In her concurrence, Commissioner Chang emphasized the importance of transparency regarding transmission investments, along with stakeholders’ “fundamental right to transmission planning and investment information through existing formula rate protocols.” 

“At a time of sharply rising customer bills and increasing concern about the prudence of transmission planning decisions, transmission owners have an obligation to address those concerns and help customers, state regulators and stakeholders better understand how their money is being spent,” Chang said.  

She advocated for more standardization disclosures around transmission investments throughout the country and encouraged stakeholders to collaborate to develop these structures.  
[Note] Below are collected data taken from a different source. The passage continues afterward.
(** The same loop with the state of one limb made explicit. *)
Lemma sub_loop_unfold a0 a1 a2 a3 b0 b1 b2 b3 :
  sub_loop [a0; a1; a2; a3] [b0; b1; b2; b3] =
  let limb x y br := if y <=? x - br then (cast 64 (x - br - y), 0)
                     else (cast 64 (2 ^ 64 + (x - br) - y), 1) in
  let '(r3, k3) := limb a3 b3 0 in
  let '(r2, k2) := limb a2 b2 k3 in
  let '(r1, k1) := limb a1 b1 k2 in
  let '(r0, k0) := limb a0 b0 k1 in
  ([r0; r1; r2; r3], k0).
Proof.
  unfold sub_loop. cbn -[Z.pow cast Z.leb].
  destruct (b3 <=? _); cbn -[Z.pow cast Z.leb];
  destruct (b2 <=? _); cbn -[Z.pow cast Z.leb];
  destruct (b1 <=? _); cbn -[Z.pow cast Z.leb];
  destruct (b0 <=? _); reflexivity.
Qed.

Lemma sub_loop_val a b :
  limbs_ok a -> limbs_ok b ->
  limbs_ok (sub_loop a b).1 /\
  limbs_val (sub_loop a b).1 = limbs_val a - limbs_val b + 2 ^ 256 * (sub_loop a b).2.
Proof.
  intros [Hla Ha] [Hlb Hb].
  destruct a as [|a0 [|a1 [|a2 [|a3 [|]]]]]; try discriminate.
  destruct b as [|b0 [|b1 [|b2 [|b3 [|]]]]]; try discriminate.
  inv_Forall. unfold fits in *. rewrite sub_loop_unfold. cbv zeta beta.
  pose proof (borrow_split a3 b3 0) as P3; destruct (if b3 <=? _ then _ else _) as [r3 k3].
  pose proof (borrow_split a2 b2 k3) as P2; destruct (if b2 <=? _ then _ else _) as [r2 k2].
  pose proof (borrow_split a1 b1 k2) as P1; destruct (if b1 <=? _ then _ else _) as [r1 k1].
  pose proof (borrow_split a0 b0 k1) as P0; destruct (if b0 <=? _ then _ else _) as [r0 k0].
  destruct P3 as (? & ? & ?); try lia. destruct P2 as (? & ? & ?); try lia.
  destruct P1 as (? & ? & ?); try lia. destruct P0 as (? & ? & ?); try lia.
  split; [split; [done|]; by repeat apply Forall_cons_2|].
  unfold limbs_val. cbn -[Z.pow]. lia.
Qed.

Lemma add_val a b :
  word_ok a -> word_ok b -> word_val (add a b) = (word_val a + word_val b) mod 2 ^ 256.
Proof.
  intros Ha Hb. pose proof (word_to_u256_ok a Ha) as La. pose proof (word_to_u256_ok b Hb) as Lb.
  destruct (add_loop_val _ _ La Lb) as [Hok Hval]. unfold add.
  rewrite limbs_val_u256_to_word, <- !limbs_val_word_to_u256 by done.
  apply Z.mod_unique_pos with (q := (add_loop (word_to_u256 a) (word_to_u256 b)).2);
    [by apply limbs_val_bound|lia].
Qed.

Lemma sub_val a b :
  word_ok a -> word_ok b -> word_val (sub a b) = (word_val a - word_val b) mod 2 ^ 256.
Proof.
  intros Ha Hb. pose proof (word_to_u256_ok a Ha) as La. pose proof (word_to_u256_ok b Hb) as Lb.
  destruct (sub_loop_val _ _ La Lb) as [Hok Hval]. unfold sub.
  rewrite limbs_val_u256_to_word, <- !limbs_val_word_to_u256 by done.
  apply Z.mod_unique_pos with (q := - (sub_loop (word_to_u256 a) (word_to_u256 b)).2);
    [by apply limbs_val_bound|lia].
Qed.

Lemma add_ok a b : word_ok (add a b).
Proof. apply u256_to_word_ok. Qed.
Lemma sub_ok a b : word_ok (sub a b).
Proof. apply u256_to_word_ok. Qed.
#[export] Hint Resolve add_ok sub_ok : pacyte.

(** ** Comparisons are the order of the denoted numbers *)

Lemma from_be_bytes_cons b l :
  from_be_bytes (b :: l) = b * 256 ^ Z.of_nat (length l) + from_be_bytes l.
Proof.
  change (b :: l) with ([b] ++ l). rewrite from_be_bytes_app.
  by change (from_be_bytes [b]) with (0 * 256 + b).
Qed.

Lemma lt_val_gen a b :
  length a = length b -> Forall byte_ok a -> Forall byte_ok b ->
  lt a b = (from_be_bytes a <? from_be_bytes b).
Proof.
  revert b; induction a as [|x a IH]; intros [|y b] Hl Ha Hb; try discriminate; [done|].
  cbn [lt]. injection Hl as Hl. apply Forall_cons_1 in Ha as [Hx Ha], Hb as [Hy Hb].
  rewrite !from_be_bytes_cons, Hl.
  pose proof (from_be_bytes_bound a Ha) as Ba. pose proof (from_be_bytes_bound b Hb) as Bb.
  rewrite Hl in Ba. set (m := 256 ^ Z.of_nat (length b)) in *.
  destruct (Z.ltb_spec x y); [symmetry; apply Z.ltb_lt; nia|].
  destruct (Z.ltb_spec y x); [symmetry; apply Z.ltb_ge; nia|].
  assert (x = y) as -> by lia. rewrite IH by done.
  destruct (Z.ltb_spec (from_be_bytes a) (from_be_bytes b)); symmetry;
    [apply Z.ltb_lt|apply Z.ltb_ge]; lia.
Qed.

Lemma gt_is_lt_flip a b : gt a b = lt b a.
Proof. revert b; induction a as [|x a IH]; intros [|y b]; cbn; by rewrite ?IH. Qed.

Lemma is_zero_val w : word_ok w -> is_zero w = (word_val w =? 0).
Proof.
  intros [_ Hb]. unfold word_val, is_zero. induction w as [|b w IH]; [done|].
  apply Forall_cons_1 in Hb as [Hx Hb]. cbn [forallb]. rewrite from_be_bytes_cons, (IH Hb).
  pose proof (from_be_bytes_bound w Hb). unfold byte_ok in Hx.
  destruct (Z.eqb_spec b 0) as [->|Hne]; cbn [andb]; [done|].
  symmetry. apply Z.eqb_neq. nia.
Qed.

(** ** Multiplication and division take the low limbs in the wrong order *)

Lemma low_u128_val v :
  limbs_ok v -> low_u128 v = v !!! 2%nat + 2 ^ 64 * v !!! 3%nat.
Proof.
  intros [Hl Hv]. destruct v as [|v0 [|v1 [|v2 [|v3 [|]]]]]; try discriminate.
  inv_Forall. unfold low_u128. cbn -[Z.pow Z.shiftl Z.lor]. by rewrite lor_shiftl_add.
Qed.

(** A number below 2^64 sits in limb 3, which the code shifts to the top. *)
Lemma low_u128_small w :
  word_ok w -> word_val w < 2 ^ 64 -> low_u128 (word_to_u256 w) = 2 ^ 64 * word_val w.
Proof.
  intros Hw Hs. pose proof (word_to_u256_ok w Hw) as Hok. rewrite low_u128_val by done.
  rewrite <- limbs_val_word_to_u256 in * by done. revert Hok Hs.
  generalize (word_to_u256 w) as v. intros v [Hl Hv] Hs.
  destruct v as [|v0 [|v1 [|v2 [|v3 [|]]]]]; try discriminate.
  inv_Forall. unfold fits, limbs_val in *. cbn -[Z.pow] in *.
  assert (v0 = 0) as -> by lia. assert (v1 = 0) as -> by lia. assert (v2 = 0) as -> by lia. lia.
Qed.

Lemma mul_ok `{BP : BuildProfile} {E} a b r : mul (E := E) a b = Ok r -> word_ok r.
Proof. unfold mul. intros H. inv_bind H. injection H as <-. auto with pacyte. Qed.

Lemma mul_not_err `{BP : BuildProfile} {E} a b (e : E) : mul a b <> Err e.
Proof.
  unfold mul, mul_u128. destruct (arith 128 _) eqn:Ha; cbn; try done.
  by apply arith_not_err in Ha.
Qed.

Lemma div_ok a b : word_ok (div a b).
Proof. unfold div. repeat case_match; auto with pacyte. Qed.
#[export] Hint Resolve div_ok : pacyte.

Lemma u256_small_zero : u256_to_word [0; 0; 0; 0] = word_zero.
Proof. reflexivity. Qed.

(** The bytes of the bitwise opcodes stay bytes. *)
Lemma byte_log2 x : byte_ok x <-> 0 <= x /\ Z.log2 x < 8.
Proof.
  unfold byte_ok. change 256 with (2 ^ 8).
  destruct (Z.le_gt_cases x 0); [|rewrite <- Z.log2_lt_pow2; lia].
  split; [intros ?; assert (x = 0) as -> by lia; done|]. intros [? _]. lia.
Qed.

Lemma land_byte a b : byte_ok a -> byte_ok b -> byte_ok (Z.land a b).
Proof.
  rewrite !byte_log2. intros [] []. rewrite Z.land_nonneg.
  pose proof (Z.log2_land a b). lia.
Qed.

Lemma lor_byte a b : byte_ok a -> byte_ok b -> byte_ok (Z.lor a b).
Proof.
  rewrite !byte_log2. intros [] []. rewrite Z.lor_nonneg, Z.log2_lor by done. lia.
Qed.

Lemma lxor_byte a b : byte_ok a -> byte_ok b -> byte_ok (Z.lxor a b).
Proof.
  rewrite !byte_log2. intros [] []. rewrite Z.lxor_nonneg.
  pose proof (Z.log2_lxor a b). lia.
Qed.

(** ** Properties *)

(** The word of a number below 2^256, used by the witnesses. *)
Definition word_of (z : Z) : Word := to_be_bytes 32 z.

(** On 32-byte words ADD and SUB compute the sum and the difference modulo 2^256,
    for every carry and borrow chain through the four limbs. *)
Theorem word_add_sub_exact (a b : Word) :
  word_ok a -> word_ok b ->
  word_val (add a b) = (word_val a + word_val b) mod 2 ^ 256 /\
  word_val (sub a b) = (word_val a - word_val b) mod 2 ^ 256 /\
  word_ok (add a b) /\ word_ok (sub a b).
Proof. intros Ha Hb. rewrite add_val, sub_val by done. auto with pacyte. Qed.

Lemma word_add_sub_exact_witness :
  word_ok (word_of (2 ^ 256 - 1)) /\ word_ok (word_of 2) /\
  word_val (add (word_of (2 ^ 256 - 1)) (word_of 2)) = 1.
Proof.
  assert (Ha : word_ok (word_of (2 ^ 256 - 1))) by (apply (bool_decide_unpack _); vm_compute; exact I).
  assert (Hb : word_ok (word_of 2)) by (apply (bool_decide_unpack _); vm_compute; exact I).
  destruct (word_add_sub_exact _ _ Ha Hb) as (Hadd & _). rewrite Hadd.
  split; [exact Ha|split; [exact Hb|vm_compute; reflexivity]].
Defined.

(** The byte-wise loops LT, GT and ISZERO run are the order and the zero test of
    the unsigned 256-bit numbers the words denote, and equal words are equal numbers. *)
Theorem word_comparisons_exact (a b : Word) :
  word_ok a -> word_ok b ->
  lt a b = (word_val a <? word_val b) /\
  gt a b = (word_val b <? word_val a) /\
  is_zero a = (word_val a =? 0) /\
  (a = b <-> word_val a = word_val b).
Proof.
  intros Ha Hb. rewrite gt_is_lt_flip, is_zero_val by done.
  destruct Ha as [Hla Ha], Hb as [Hlb Hb].
  rewrite !lt_val_gen by congruence. repeat split; [by intros ->|].
  by apply word_val_inj.
Qed.

Lemma word_comparisons_exact_witness :
  word_ok (word_of 7) /\ word_ok (word_of 256) /\ lt (word_of 7) (word_of 256) = true.
Proof.
  assert (Ha : word_ok (word_of 7)) by (apply (bool_decide_unpack _); vm_compute; exact I).
  assert (Hb : word_ok (word_of 256)) by (apply (bool_decide_unpack _); vm_compute; exact I).
  destruct (word_comparisons_exact _ _ Ha Hb) as (Hlt & _).
  split; [exact Ha|split; [exact Hb|]]. rewrite Hlt. vm_compute. reflexivity.
Defined.

(** MUL on two non-zero numbers below 2^64 never yields their product: with
    overflow checks the [u128] multiplication panics, without them it wraps and the
    result is the zero word.  [mul] reads limb 3, the least significant one, as the
    high half of the operand. *)
Theorem mul_small_never_product {E} (a b : Word) :
  word_ok a -> word_ok b -> 0 < word_val a < 2 ^ 64 -> 0 < word_val b < 2 ^ 64 ->
  mul (BP := debug_profile) (E := E) a b = Panic /\
  mul (BP := release_profile) (E := E) a b = Ok word_zero.
Proof.
  intros Ha Hb Hsa Hsb. unfold mul. rewrite !low_u128_small by (done || lia).
  set (x := word_val a) in *. set (y := word_val b) in *.
  assert (Hprod : 2 ^ 64 * x * (2 ^ 64 * y) = x * y * 2 ^ 128) by lia.
  assert (Hbig : ~ fits 128 (2 ^ 64 * x * (2 ^ 64 * y))) by (unfold fits; rewrite Hprod; nia).
  unfold mul_u128, arith. rewrite !decide_False by done. split; [done|].
  cbn -[u256_to_word cast Z.shiftr Z.pow]. rewrite Hprod, Z.mod_mul by lia. done.
Qed.

Lemma mul_small_never_product_witness :
  mul (BP := release_profile) (E := unit) (word_of 5) (word_of 3) = Ok word_zero.
Proof.
  apply (mul_small_never_product (E := unit) (word_of 5) (word_of 3));
    try (apply (bool_decide_unpack _); vm_compute; exact I); vm_compute; split; congruence.
Defined.

(** DIV of numbers below 2^64 by a non-zero divisor returns the quotient shifted
    up by one 64-bit limb, in both build profiles, instead of the quotient. *)
Theorem div_small_shifted (a b : Word) :
  word_ok a -> word_ok b -> word_val a < 2 ^ 64 -> 0 < word_val b < 2 ^ 64 ->
  word_val (div a b) = 2 ^ 64 * (word_val a / word_val b).
Proof.
  intros Ha Hb Hsa Hsb. unfold div. rewrite is_zero_val, !low_u128_small by (done || lia).
  pose proof (word_val_bound a Ha). set (x := word_val a) in *. set (y := word_val b) in *.
  rewrite !(proj2 (Z.eqb_neq _ _)) by lia.
  rewrite Z.div_mul_cancel_l by lia. set (q := x / y).
  assert (0 <= q < 2 ^ 64).
  { split; [apply Z.div_pos; lia|]. apply Z.div_lt_upper_bound; nia. }
  rewrite limbs_val_u256_to_word.
  - unfold limbs_val, cast. cbn -[Z.pow Z.shiftr].
    rewrite Z.shiftr_div_pow2, (Z.div_small q), !Z.mod_small by lia. lia.
  - split; [done|]. repeat apply Forall_cons_2; try apply Forall_nil_2;
      try apply cast_fits; unfold fits; lia.
Qed.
“If further action by the commission is needed to ensure customers have access to information needed to assess the prudence of transmission owners’ investments, I encourage parties to bring the issue to the commission, as Maine OPA has done in this case,” Chang wrote.  

Newsom Signs Calif. Pathways Bill into Law

California Gov. Gavin Newsom has signed into law the bill that will allow CAISO to transition the governance of its markets to an independent “regional organization,” along with five other bills related to energy and emissions. 

AB 825 implements the West-Wide Governance Pathways Initiative’s “Step 2” plan to create a regional organization to oversee CAISO’s Western Energy Imbalance Market and soon-to-be-launched Extended Day-Ahead Market — and authorize the ISO and California’s investor-owned utilities to participate in the RO. (See Pathways Bill Passes Calif. Legislature in Lopsided Votes.) 

Speaking during a Sept. 19 signing ceremony at the California Academy of Sciences in San Francisco, Newsom said the law will generate almost $1 billion in financial benefits, expand clean energy exports and address reliability. 

Referring to previous failed efforts to pass legislation to regionalize CAISO into a Western RTO, the governor said, “We’ve worked on that for over a decade.” 

“We’re getting it done here today,” Newsom said. “So, finding a balanced approach, setting forth strategies to achieve audacious goals that simply no other large-scale jurisdiction in the world can lay claim to, and do it in a way that reduces the burden on ratepayers and taxpayers at the same time.” 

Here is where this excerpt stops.